Les Petits-Ruthènes avaient toujours fait grande attention au feu; si, de temps en temps, ils devaient brûler des souches ou de mauvaises herbes, ils attendaient une journée bien calme; et, le feu ayant accompli son ouvrage, ils l’éteignaient en dispersant les braises, puis en jetant dessus de la terre fraîche. Du reste, dans leur oasis toujours humide, au murmure de la Rivière Perdue, comment auraient-ils pu vraiment craindre le feu?
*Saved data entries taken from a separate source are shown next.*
(** * Dark-zone vessel predictor: the deterministic pipeline around the model

    A shallow embedding of the Python sources

    - [ml/features/normalizer_v3.py]        (module [NormalizerV3])
    - [ml/models/baseline.py]               (module [Baseline])
    - [src_ml/prediction/generate_cloud.py] (module [Cloud])
    - [ml/prediction_server.py]             (module [Server])
    - [src_ml/data/detect_gaps.py]          (module [DetectGaps])
    - [ml/data/preprocess_tracks.py]        (module [Preprocess])
    - [ml/features/build_sequences.py]      (module [SequenceBuilder])
    - [src_ml/features/extract_features.py] (module [FeatureExtractor])
    - [src_ml/data/preprocess_tracks.py]    (module [TrackPreprocessor])

    Numbers.  Python floats and numpy arrays of floats are read as real
    numbers ([R]): rounding, overflow and NaN are outside that reading, and
    an equation between reals is an equation of exact arithmetic.  What
    Python's [math] module refuses is kept: [math.sqrt] and [math.asin]
    raise ValueError outside their domains ([Py.math_sqrt],
    [Py.math_asin]).  Where a statement of exact arithmetic fails in the
    arithmetic the code runs in, the same function is also given over
    binary64 ([Baseline.Binary64]) or binary32 ([Server.Float32]) and
    evaluated there.  Where the code only copies, orders and subtracts
    numbers (gap detection) they are rationals ([Q]), which compute. *)

From Stdlib Require Import Reals Lra Lia String Ascii ZArith QArith Qreals Bool List.
From Stdlib Require Import Machin.
From Stdlib Require PrimFloat SpecFloat.
From Stdlib Require Import Permutation Sorted.
Import ListNotations.

(** ** Python's library functions used by the sources *)

Module Py.
Local Open Scope R_scope.

(** [math.radians] and [math.degrees]. *)
Definition radians (x : R) : R := x * PI / 180.
Definition degrees (x : R) : R := x * 180 / PI.
(** X18.  With a mapping in [_inputs] and [headers] false, [sheet]
    hands [from_dict] one column for every spreadsheet column of the
    selection, from left to right, named [col-<n>] after the column
    number, holding the cells of the rows from top to bottom with the
    empty string for a cell that the inputs lack; nothing raises before
    [from_dict]. *)
Theorem sheet_without_headers (d : gmap string value) (selection start end_ : string) :
  split ":"%char selection = [start; end_] ->
  sheet frame other from_dict (Mapping d) selection false
  = df ← from_dict
           (map (fun col =>
                   (VStr ("col-" +:+ str col),
                    map (fun row => default (VStr "") (d !! (index_to_col col +:+ str row)))
                        (range (get_col_row_from_key start).2
                               ((get_col_row_from_key end_).2 + 1))))
                (range (get_col_row_from_key start).1
                       ((get_col_row_from_key end_).1 + 1)));
    match df with
    | inl df => Returns (Frame df)
    | inr _ => Returns (Text "Error: Incomplete Data")
    end.
Proof.
  intros Hsplit. unfold sheet. rewrite Hsplit.
  destruct (get_col_row_from_key start) as [start_col start_row].
  destruct (get_col_row_from_key end_) as [end_col end_row].
  rewrite sheet_columns_no_headers.
  - reflexivity.
  - apply NoDup_seqZ.
  - intros col _ Hin. inversion Hin.
Qed.

(** X19.  With [headers] true, a selection that has a column but no
    row (its second key lies above its first) raises IndexError, for
    [values.pop(0)] finds an empty list; the inputs are not looked
    at. *)
Theorem sheet_headers_without_rows (self_inputs : inputs_attr)
    (selection start end_ : string) :
  split ":"%char selection = [start; end_] ->
  (get_col_row_from_key start).1 <= (get_col_row_from_key end_).1 ->
  (get_col_row_from_key end_).2 < (get_col_row_from_key start).2 ->
  sheet frame other from_dict self_inputs selection true = Raises IndexError.
Proof.
  intros Hsplit Hcols Hrows. unfold sheet. rewrite Hsplit.
  destruct (get_col_row_from_key start) as [start_col start_row].
  destruct (get_col_row_from_key end_) as [end_col end_row].
  simpl in Hcols, Hrows.
  unfold range. rewrite (seqZ_cons start_col) by lia.
  change (sheet_columns ?r ?k true start_row end_row (start_col :: ?cols) [])
    with (data' ← sheet_column r k true start_row end_row start_col [];
          sheet_columns r k true start_row end_row cols data').
  unfold sheet_column, range. rewrite (seqZ_nil start_row) by lia. reflexivity.
Qed.

End Sheet.

Lemma sheet_without_headers_witness :
  sheet unit unit (fun _ => Returns (inl tt)) (Mapping {[ "A1" := VInt 3 ]}) "A1:B1" false
  = Returns (Frame tt).
Proof.
  rewrite (sheet_without_headers unit unit (fun _ => Returns (inl tt))
             {[ "A1" := VInt 3 ]} "A1:B1" "A1" "B1" eq_refl).
  reflexivity.
Defined.

Lemma sheet_headers_without_rows_witness :
  sheet unit unit (fun _ => Returns (inl tt)) EmptyList "A2:A1" true = Raises IndexError.
Proof.
  apply (sheet_headers_without_rows unit unit (fun _ => Returns (inl tt))
           EmptyList "A2:A1" "A2" "A1"); [reflexivity | | ]; vm_compute; congruence.
Defined.

End FacadeMoreFacts.

(** ** More on the legacy variant *)

Module LegacyFacts.
Import Py PyFacts Api ApiFacts IntFacts AnalyzerMoreFacts LegacyScript.

Lemma string_get_app (prefix : string) (c : ascii) (rest : string) :
  String.get (String.length prefix) (prefix +:+ String c rest) = Some c.
Proof. induction prefix as [|x p IH]; simpl_append; simpl; [reflexivity | exact IH]. Qed.

Lemma string_length_app (a b : string) :
  String.length (a +:+ b) = (String.length a + String.length b)%nat.
Proof. induction a as [|x a IH]; simpl_append; simpl; [reflexivity | now rewrite IH]. Qed.

(** The loop passes over the characters that are not digits. *)
Lemma get_col_row_loop_skip (key skipped rest : string) (index : Z) :
  all_chars (fun c => negb (isdigit c)) skipped = true ->
  LegacyApi.get_col_row_loop key (skipped +:+ rest) index
  = LegacyApi.get_col_row_loop key rest (index + Z.of_nat (String.length skipped)).
Proof.
  revert index. induction skipped as [|c s IH]; intros index H; simpl_append.
  - simpl. f_equal. lia.
  - simpl in H. apply andb_prop in H as [Hc Hs]. apply negb_true_iff in Hc.
    simpl. rewrite Hc, (IH _ Hs). f_equal. lia.
Qed.

(** X20.  The legacy [get_col_row] takes the column from the one
    character in front of the first digit: for a key made of characters
    that are not digits, ending in [c], followed by a run of digits and
    nothing else, at most 4300 of them (beyond that [int] refuses the
    numeral), the column is the number of [c] alone and the row is the
    number the digits spell.  A key with two letters or more therefore
    gets the column of its last letter. *)
Theorem get_col_row_last_letter (before : string) (c : ascii) (digits : string) :
  all_chars (fun x => negb (isdigit x)) before = true ->
  isdigit c = false ->
  all_chars isdigit digits = true ->
  truthy digits = true ->
  len digits <= LegacyApi.int_max_str_digits ->
  LegacyApi.get_col_row (before +:+ String c digits)
  = Returns (Some (ord c - ord "A"%char + 1, digits_value digits 0)).
Proof.
  intros Hbefore Hc Hdigits Hne Hlen. unfold LegacyApi.get_col_row.
  assert (Hskip : all_chars (fun x => negb (isdigit x)) (before +:+ String c "") = true).
  { rewrite all_chars_app, Hbefore. simpl. now rewrite Hc. }
  assert (Hloop : forall key : string,
            LegacyApi.get_col_row_loop key (before +:+ String c digits) 0
            = LegacyApi.get_col_row_loop key digits
                (0 + Z.of_nat (String.length (before +:+ String c "")))).
  { intros key. rewrite <- (get_col_row_loop_skip key _ digits 0 Hskip).
    now rewrite append_assoc. }
  rewrite Hloop. set (key := before +:+ String c digits).
  destruct digits as [|d ds]; [discriminate|].
  pose proof Hdigits as Hd. simpl in Hd. apply andb_prop in Hd as [Hd _].
  simpl LegacyApi.get_col_row_loop. rewrite Hd.
  rewrite (int_digits_string (String d ds) Hdigits Hne Hlen).
  assert (Hchar : LegacyApi.char_at key
                    (0 + Z.of_nat (String.length (before +:+ String c "")) - 1)
                  = Returns c).
  { unfold LegacyApi.char_at. rewrite string_length_app. simpl String.length.
    rewrite list_index_in_range.
    - replace (Z.to_nat (0 + Z.of_nat (String.length before + 1) - 1))
        with (String.length before) by lia.
      unfold key. now rewrite string_get_app.
    - unfold key. rewrite string_length_app. simpl. lia. }
  rewrite Hchar. reflexivity.
Qed.

Lemma get_col_row_last_letter_witness :
  LegacyApi.get_col_row "AB12" = Returns (Some (2, 12)).
Proof.
  apply (get_col_row_last_letter "A" "B"%char "12"); try reflexivity.
  vm_compute. discriminate.
Defined.

Lemma get_col_row_loop_no_digit (key rest : string) (index : Z) :
  all_chars (fun c => negb (isdigit c)) rest = true ->
  LegacyApi.get_col_row_loop key rest index = Returns None.
Proof.
  intros H. rewrite <- (append_nil_r rest).
  now rewrite (get_col_row_loop_skip key rest "" index H).
Qed.

(** X21.  The legacy [get_col_row] returns [None] for a key without a
    digit, and [sheet] then fails with TypeError when it unpacks the
    result, whatever the inputs hold. *)
Theorem legacy_sheet_key_without_digit (object : Type)
    (from_dict : columns -> outcome object) (inputs : gmap string value)
    (selection start end_ : string) (headers : bool) :
  split ":"%char selection = [start; end_] ->
  all_chars (fun c => negb (isdigit c)) start = true ->
  LegacyApi.get_col_row start = Returns None /\
  LegacyApi.sheet object from_dict inputs selection headers = Raises TypeError.
Proof.
  intros Hsplit Hstart.
  assert (Hnone : LegacyApi.get_col_row start = Returns None)
    by (apply get_col_row_loop_no_digit, Hstart).
  split; [exact Hnone|].
  unfold LegacyApi.sheet, LegacyApi.unpack_col_row. rewrite Hsplit, Hnone. reflexivity.
Qed.

Lemma legacy_sheet_key_without_digit_witness :
  LegacyApi.sheet unit (fun _ => Returns tt) ∅ "A:B2" true = Raises TypeError.
Proof.
  destruct (legacy_sheet_key_without_digit unit (fun _ => Returns tt) ∅ "A:B2" "A" "B2" true)
    as [_ H]; [reflexivity | reflexivity | exact H].
Defined.
Lemma outside_lt_free q v : ~ In lt_sign v -> outside q v = true.
Proof.
  revert q; induction v as [|c v IH]; intros q H; [reflexivity|].
  assert (Hv : ~ In lt_sign v) by (intros Hin; apply H; now right).
  cbn [outside]. destruct (N.eqb c dq); [now apply IH|].
  destruct (N.eqb_spec c lt_sign) as [->|_].
  - exfalso. apply H. now left.
  - now apply IH.
Qed.

Lemma inside_lt_free v : outside true v = true -> ~ In dq v -> ~ In lt_sign v.
Proof.
  induction v as [|c v IH]; intros Ho Hd; [intros []|].
  assert (Hv : ~ In dq v) by (intros Hin; apply Hd; now right).
  cbn [outside] in Ho. destruct (N.eqb_spec c dq) as [->|_].
  - exfalso. apply Hd. now left.
  - destruct (N.eqb_spec c lt_sign) as [->|Hc]; [discriminate|].
    intros [E|Hin]; [congruence|]. now apply IH.
Qed.

(** Two pieces that begin with [<] and whose further [<] begin [</t] do not
    overlap, unless they begin at the same place. *)
Lemma overlap p m a b pre post :
  head_ok p -> inner_ok p -> head_ok m -> inner_ok m ->
  a ++ p ++ b = pre ++ m ++ post ->
  (exists b0, pre = a ++ p ++ b0 /\ b = b0 ++ m ++ post) \/
  (exists a0, post = a0 ++ p ++ b /\ a = pre ++ m ++ a0) \/
  a = pre.
Proof.
  intros (p1 & p2 & pt & Hp & Hph) Hpi (m1 & m2 & mt & Hm & Hmh) Hmi H.
  apply app_eq_app in H. destruct H as [l [[-> H] | [-> H]]].
  - destruct l as [|x l]; [right; right; now rewrite app_nil_r|].
    apply app_eq_app in H. destruct H as [l2 [[Hm' H] | [Hl ->]]].
    + destruct l2 as [|y l2].
      * right; left. exists []. rewrite app_nil_r in Hm'.
        simpl in H. split; [now rewrite H|]. now rewrite Hm', app_nil_r.
      * exfalso. rewrite Hp in H. cbn [app] in H. injection H as <- H.
        rewrite Hm in Hm'. cbn [app] in Hm'. injection Hm' as <- Hm'.
        destruct (Hmi l (l2)) as [w' ->].
        { rewrite Hm. cbn [tl]. exact Hm'. }
        cbn [app] in H. injection H as -> ->. destruct Hph; congruence.
    + right; left. exists l2. split; [reflexivity|]. now rewrite Hl.
  - destruct l as [|x l]; [right; right; now rewrite app_nil_r|].
    apply app_eq_app in H. destruct H as [l2 [[Hp' H] | [Hl ->]]].
    + destruct l2 as [|y l2].
      * left. exists []. rewrite app_nil_r in Hp'.
        simpl in H. split; [now rewrite Hp', app_nil_r|]. now rewrite H.
      * exfalso. rewrite Hm in H. cbn [app] in H. injection H as <- H.
        rewrite Hp in Hp'. cbn [app] in Hp'. injection Hp' as <- Hp'.
        destruct (Hpi l l2) as [w' ->].
        { rewrite Hp. cbn [tl]. exact Hp'. }
        cbn [app] in H. injection H as -> ->. destruct Hmh; congruence.
    + left. exists l2. split; [|reflexivity]. now rewrite Hl.
Qed.

Lemma transfer_first (P : jsstring -> Prop) pre m W post pre' p post' :
  (forall q, P q -> q <> []) ->
  avoids P pre m post -> avoids P pre W post ->
  first_occurrence P (pre ++ W ++ post) pre' p post' ->
  exists pre0 post0, first_occurrence P (pre ++ m ++ post) pre0 p post0.
Proof.
  intros Hne Hm HW (Hs & Hp & Hmin).
  destruct (HW pre' p post' Hp (eq_sym Hs))
    as [(b0 & E1 & E2) | (a0 & E1 & E2)].
  - exists pre', (b0 ++ m ++ post). split; [|split; [assumption|]].
    + rewrite E1. now rewrite <- !app_assoc.
    + intros a q b Hs' Hq.
      destruct (Hm a q b Hq (eq_sym Hs')) as [(b1 & F1 & F2) | (a1 & F1 & F2)].
      * apply (Hmin a q (b1 ++ W ++ post)); [|assumption].
        rewrite F1. now rewrite <- !app_assoc.
      * rewrite F2, E1. rewrite !length_app. lia.
  - exists (pre ++ m ++ a0), post'. split; [|split; [assumption|]].
    + rewrite E1. now rewrite <- !app_assoc.
    + intros a q b Hs' Hq.
      destruct (Hm a q b Hq (eq_sym Hs')) as [(b1 & F1 & F2) | (a1 & F1 & F2)].
      * exfalso.
        assert (Hle : length pre' <= length a).
        { apply (Hmin a q (b1 ++ W ++ post)); [|assumption].
          rewrite F1. now rewrite <- !app_assoc. }
        apply Hne in Hq. destruct q; [congruence|].
        rewrite E2 in Hle. rewrite F1 in Hle.
        rewrite !length_app in Hle. simpl in Hle. lia.
      * assert (Hle : length pre' <= length (pre ++ W ++ a1)).
        { apply (Hmin (pre ++ W ++ a1) q b); [|assumption].
          rewrite F1. now rewrite <- !app_assoc. }
        rewrite E2 in Hle. rewrite F2. rewrite !length_app in *. lia.
Qed.

Lemma transfer_absent (P : jsstring -> Prop) pre m W post :
  avoids P pre W post ->
  absent P (pre ++ m ++ post) -> absent P (pre ++ W ++ post).
Proof.
  intros HW Ha a p b Hs Hp.
  destruct (HW a p b Hp (eq_sym Hs)) as [(b0 & E1 & E2) | (a0 & E1 & E2)].
  - apply (Ha a p (b0 ++ m ++ post)); [|assumption].
    rewrite E1. now rewrite <- !app_assoc.
  - apply (Ha (pre ++ m ++ a0) p b); [|assumption].
    rewrite E1. now rewrite <- !app_assoc.
Qed.

Lemma char_matches_sym ic a x : char_matches ic a x = char_matches ic x a.
Proof. unfold char_matches. apply N.eqb_sym. Qed.

Lemma char_matches_trans ic a x b :
  char_matches ic a x = true -> char_matches ic b x = true ->
  char_matches ic a b = true.
Proof. unfold char_matches. rewrite !N.eqb_eq. congruence. Qed.

Lemma matches_symbol_iff ic a x c :
  (c < 65)%N -> char_matches ic a x = true -> (x = c <-> a = c).
Proof.
  intros Hc H. split; intros ->.
  - rewrite char_matches_sym in H. now apply char_matches_symbol in H.
  - now apply char_matches_symbol in H.
Qed.

Lemma same_letters_eqb ic l e c :
  (c < 65)%N -> same_letters ic l e ->
  map (fun x => N.eqb x c) e = map (fun x => N.eqb x c) l.
Proof.
  intros Hc. induction 1 as [|a x l e Hax _ IH]; [reflexivity|].
  cbn [map]. rewrite IH. f_equal.
  pose proof (matches_symbol_iff ic a x c Hc Hax) as Hiff.
  destruct (N.eqb_spec x c) as [E|E], (N.eqb_spec a c) as [F|F];
    try reflexivity; tauto.
Qed.

Lemma odd_quotes_map s :
  odd_quotes s = fold_right xorb false (map (fun x => N.eqb x dq) s).
Proof. induction s as [|c s IH]; [reflexivity|]. cbn. now rewrite IH. Qed.

Lemma same_letters_quotes ic l e :
  same_letters ic l e -> odd_quotes e = odd_quotes l.
Proof.
  intros H. rewrite !odd_quotes_map.
  now rewrite (same_letters_eqb ic l e dq ltac:(reflexivity) H).
Qed.

Lemma In_eqb_map c (s : jsstring) :
  In c s <-> In true (map (fun x => N.eqb x c) s).
Proof.
  induction s as [|x s IH]; [reflexivity|]. cbn. rewrite IH.
  destruct (N.eqb_spec x c); intuition congruence.
Qed.

Lemma same_letters_In ic l e c :
  (c < 65)%N -> same_letters ic l e -> (In c e <-> In c l).
Proof.
  intros Hc H. rewrite !In_eqb_map.
  now rewrite (same_letters_eqb ic l e c Hc H).
Qed.

Lemma spaces_not_symbol w c :
  is_space c = false -> spaces w -> ~ In c w.
Proof.
  intros Hc Hw Hin. unfold spaces in Hw. rewrite Forall_forall in Hw.
  apply Hw in Hin. congruence.
Qed.

Lemma same_letters_agree l l' e e' R R' :
  same_letters true l e -> same_letters true l' e' ->
  e ++ R = e' ++ R' -> agree l l' = true.
Proof.
  intros H. revert l' e' R R'.
  induction H as [|a x l e Hax _ IH]; intros l' e' R R' H' E;
    [reflexivity|].
  destruct H' as [|a' x' l' e' Hax' H']; [reflexivity|].
  cbn [app] in E. injection E as -> E. cbn [agree].
  rewrite (char_matches_trans true a x' a' Hax Hax'). cbn.
  now apply (IH l' e' R R').
Qed.

Lemma app_same_length (A : Type) (a b c d : list A) :
  a ++ b = c ++ d -> length a = length c -> a = c /\ b = d.
Proof.
  revert c; induction a as [|x a IH]; intros [|y c] H Hl; try discriminate.
  - now split.
  - injection H as -> H. injection Hl as Hl.
    destruct (IH c H Hl) as [-> ->]. now split.
Qed.

Lemma spaces_run w w' x r x' r' :
  spaces w -> spaces w' -> is_space x = false -> is_space x' = false ->
  w ++ x :: r = w' ++ x' :: r' -> w = w' /\ x :: r = x' :: r'.
Proof.
  intros Hw. revert w'. induction Hw as [|y w Hy _ IH]; intros w' Hw' Hx Hx' E.
  - destruct Hw' as [|y' w' Hy' _]; [now split|].
    cbn [app] in E. injection E as -> _. congruence.
  - destruct Hw' as [|y' w' Hy' Hw'].
    + cbn [app] in E. injection E as -> _. congruence.
    + cbn [app] in E. injection E as -> E.
      destruct (IH w' Hw' Hx Hx' E) as [-> ->]. now split.
Qed.

Lemma letters_head_not_space c r n :
  is_space (canonicalize true c) = false -> same_letters true (c :: r) n ->
  exists x t, n = x :: t /\ is_space x = false.
Proof.
  intros Hc H. inversion H as [|a x l e Hax Hrest]; subst.
  exists x, e. split; [reflexivity|].
  destruct (is_space x) eqn:E; [|reflexivity].
  unfold char_matches in Hax. apply N.eqb_eq in Hax.
  rewrite (is_space_canonical true x E) in Hax. congruence.
Qed.

(** Two tags that begin at the same place have elements and first
    attributes that agree. *)
Lemma tag_shapes_agree elem a1 a2 elem' a1' a2' c1 r1 c1' r1' p m b c :
  length elem = length elem' ->
  a1 = c1 :: r1 -> a1' = c1' :: r1' ->
  is_space (canonicalize true c1) = false ->
  is_space (canonicalize true c1') = false ->
  tag_shape elem a1 a2 p -> tag_shape elem' a1' a2' m ->
  p ++ b = m ++ c ->
  agree elem elem' = true /\ agree a1 a1' = true.
Proof.
  intros Hlen Ha Ha' Hc Hc'
    (e & w1 & n & w2 & k & v & w3 & sl & -> & He & Hw1 & _ & Hn & _)
    (e' & w1' & n' & w2' & k' & v' & w3' & sl' & -> & He' & Hw1' & _ & Hn' & _)
    E.
  rewrite <- !app_assoc in E.
  split; [now apply (same_letters_agree _ _ _ _ _ _ He He' E)|].
  apply app_same_length in E.
  2:{ rewrite (same_letters_length _ _ _ He), (same_letters_length _ _ _ He').
      assumption. }
  destruct E as [_ E].
  rewrite Ha in Hn. rewrite Ha' in Hn'.
  destruct (letters_head_not_space _ _ _ Hc Hn) as (x & t & En & Hx).
  destruct (letters_head_not_space _ _ _ Hc' Hn') as (x' & t' & En' & Hx').
  rewrite En, En' in E. cbn [app] in E.
  apply spaces_run in E; try assumption. destruct E as [_ E].
  rewrite Ha, Ha'. rewrite En in Hn. rewrite En' in Hn'.
  eapply same_letters_agree; [exact Hn | exact Hn' | exact E].
Qed.

Lemma tag_parts_wf k e a c :
  tag_parts k = Some (e, a, c) -> shape k = tag_shape e a c /\ tag_wf e a c.
Proof.
  destruct k; cbn [tag_parts]; intros [= <- <- <-];
    (split; [reflexivity|]);
    (split; [reflexivity|]);
    (split; [eexists _, _, _; split; [reflexivity|];
             split; [discriminate | vm_compute; intuition discriminate]|]);
    (split; [vm_compute; intuition discriminate|]);
    (split; [vm_compute; intuition discriminate|]);
    (split; [reflexivity|]);
    eexists _, _; split; reflexivity.
Qed.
Or cet été-là fut sec et brûlant. Même dans la Rivière Perdue l’eau baissa de plusieurs pieds. Et un feu s’alluma, par la seule faute du soleil probablement, à vingt milles au nord de Dunrea. Le vent poussa d’abord dans une autre direction. Mon père campait dix-huit milles plus loin, dans un territoire qu’il parcourait avec des arpenteurs. Dans la nuit il s’éveilla. Le vent avait changé. Il était plus violent et chargé d’une âcre fumée qui faisait mal aux yeux et à la gorge. Peu après arriva un messager à cheval. Il dit que le feu avançait vers Dunrea. Mon père sauta dans son break; il négligea de suivre le chemin assez plein de détours en cette partie du pays; autant qu’il le pouvait, il coupa court à travers les ronces, les petits marais asséchés; Dolly lui obéissait bien, quoiqu’elle fût blessée par la pointe aiguë des buissons. Derrière lui, comme il traversait ces savanes lugubres, mon père voyait le feu le suivre de loin et il entendait le grondement. Il pria pour la Rivière Perdue. Il espérait une autre saute du vent, qui porterait le feu ailleurs, n’importe où, sauf sur Dunrea. Ce genre de prière, convint-il, n’était peut-être pas une bonne prière. Pourquoi, en effet, prier pour ces Ruthènes plutôt que pour les pauvres fermes isolées sur la route de la Rivière Perdue? Le malheur qui frappe ceux qu’on aime, est-il plus grand, se demandait mon père, que celui qui frappe des inconnus?

Arrivant à Dunrea, il commanda aux hommes de prendre leurs chevaux, leurs charrues et de se hâter de labourer une large ceinture autour du village. Il mit d’autres hommes à creuser des tranchées. Le ciel était devenu tout rouge… et cela aidait les travaux puisqu’on y voyait comme en plein jour. Mais quel jour étrange! Quelle abominable clarté silhouettait les bêtes affolées, les hommes courant, le geste, l’attitude de chaque ombre agitée, mais sans révéler les visages, en sorte que les vivants paraissaient noirs sur l’horizon. Puis le feu prenant encore plus de force, il se divisa et vint de deux côtés à la fois sur la colonie. Papa commanda aux femmes de partir en emmenant les enfants, les vieillards. «Le moins de choses possibles, leur cria-t-il. Vite… laissez vos meubles… laissez tout…»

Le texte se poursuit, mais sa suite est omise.